[Records from a data collection]
○ ○ ○ ○ ○ ○ ○
Lemma responseShape_cases (fc : byte) (payload : list byte) :
  responseShape fc payload = true ->
  (fc = x01 /\ exists n data,
      payload = n :: data /\ Z.of_nat (length data) = b2z n)
  \/ (fc = x05 /\ length payload = 4%nat).
Proof.
  intros H. destruct fc; try discriminate H.
  - left. split; [reflexivity|].
    destruct payload as [|n data]; [discriminate H|].
    exists n, data. split; [reflexivity|].
    simpl in H. apply Z.eqb_eq in H. exact H.
  - right. split; [reflexivity|].
    simpl in H. apply Nat.eqb_eq in H. exact H.
Qed.

(** Every strict prefix of a well-shaped RTU response is reported as
    incomplete, whatever its trailer bytes are. *)
Lemma parseRTUResponse_strict_prefix (u fc lo hi : byte)
    (payload : list byte) (n : nat) :
  responseShape fc payload = true ->
  (n < length (u :: fc :: payload ++ [lo; hi]))%nat ->
  parseRTUResponse (take n (u :: fc :: payload ++ [lo; hi])) = Incomplete.
Proof.
  intros Hs Hn.
  destruct (Nat.lt_ge_cases n 5) as [Hn5|Hn5].
  { apply parseRTUResponse_short. rewrite length_take. lia. }
  apply responseShape_cases in Hs as [[-> (c & data & -> & Hc)]|[-> Hl]].
  - simpl length in Hn. rewrite length_app in Hn. simpl length in Hn.
    destruct n as [|[|[|m]]]; try lia.
    cbn [take firstn app].
    change (firstn m (data ++ [lo; hi])) with (take m (data ++ [lo; hi])).
    rewrite parseRTUResponse_read
      by (rewrite length_take, length_app; simpl; lia).
    cbv zeta. simpl length. rewrite length_take, length_app. simpl length.
    rewrite <- Hc, Nat2Z.id.
    destruct (Nat.ltb_spec (S (S (S (m `min` (length data + 2)))))
                (3 + length data + 2)); [reflexivity|lia].
  - simpl length in Hn. rewrite length_app in Hn. simpl length in Hn.
    destruct n as [|[|m]]; try lia.
    cbn [take firstn app].
    change (firstn m (payload ++ [lo; hi])) with (take m (payload ++ [lo; hi])).
    rewrite parseRTUResponse_write
      by (rewrite length_take, length_app; simpl; lia).
    cbv zeta. simpl length. rewrite length_take, length_app. simpl length.
    destruct (Nat.ltb_spec (S (S (m `min` (length payload + 2)))) 8);
      [reflexivity|lia].
Qed.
○ ○ ○ ○ ○ ○ ○
Print each line, starting with the one that contains "destruct (Nat.ltb_spec (S (S (m" and ending with the last line of the data, exactly as it stands and with no other lines.

    destruct (Nat.ltb_spec (S (S (m `min` (length payload + 2)))) 8);
      [reflexivity|lia].
Qed.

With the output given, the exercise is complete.